Work to be completed. Below are the records; tally the lines in them that include the word "Some" and reply with the number alone.

(Collected data)
+===+
(** The sizes of the ECN counts are taken off the space before it is compared with
    anything. *)
Definition writeAckFrameToPacketBuilder (m : WriteAckFrameMetaData) (frameType : Z) (b : Builder) : W (option WriteAck * Builder) :=
  let st := ackState m in
  match reverse (acks st) with
  | [] => mret (None, b)
  | back :: others =>
      let largestAckedPacket := IntervalSet.end_ back in
      let firstAckBlockLength := largestAckedPacket - IntervalSet.start back in
      let ecn := frameType =? FrameType.ACK_ECN in
      spaceLeft ← (if ecn then
                     s0 ← getSize (ecnECT0CountReceived st);
                     s1 ← getSize (ecnECT1CountReceived st);
                     s2 ← getSize (ecnCECountReceived st);
                     mret (u64 (remainingBytes_ b - (s0 + s1 + s2)))
                   else mret (remainingBytes_ b));
      let encodedAckDelay := Z.shiftr (u64 (meta_ackDelay m)) (ackDelayExponent m) in
      typeSize ← getSize (u8 frameType);
      largestSize ← getSize largestAckedPacket;
      delaySize ← getSize encodedAckDelay;
      countSize ← getSize 0;
      firstSize ← getSize firstAckBlockLength;
      let headerSize := typeSize + largestSize + delaySize + countSize + firstSize in
      minSize ← minTimestampFieldsSize m frameType;
      if spaceLeft <? headerSize + minSize then mret (None, b)
      else
        let spaceLeft := spaceLeft - (headerSize + minSize) in
        additional ← fillFrameWithAckBlocks others (IntervalSet.start back) 0 spaceLeft;
        b ← write (u8 frameType) b;
        b ← write largestAckedPacket b;
        b ← write encodedAckDelay b;
        b ← write (zlen additional) b;
        b ← write firstAckBlockLength b;
        b ← writeAckBlocks additional (IntervalSet.start back) b;
        let frame := mkWriteAck (back :: additional) (meta_ackDelay m) frameType in
        if ecn then
          b ← write (ecnECT0CountReceived st) b;
          b ← write (ecnECT1CountReceived st) b;
          b ← write (ecnCECountReceived st) b;
          mret (Some (frame (ecnECT0CountReceived st) (ecnECT1CountReceived st) (ecnCECountReceived st) None None []), b)
        else mret (Some (frame 0 0 0 None None []), b)
  end.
+===+
Reply to the task. 2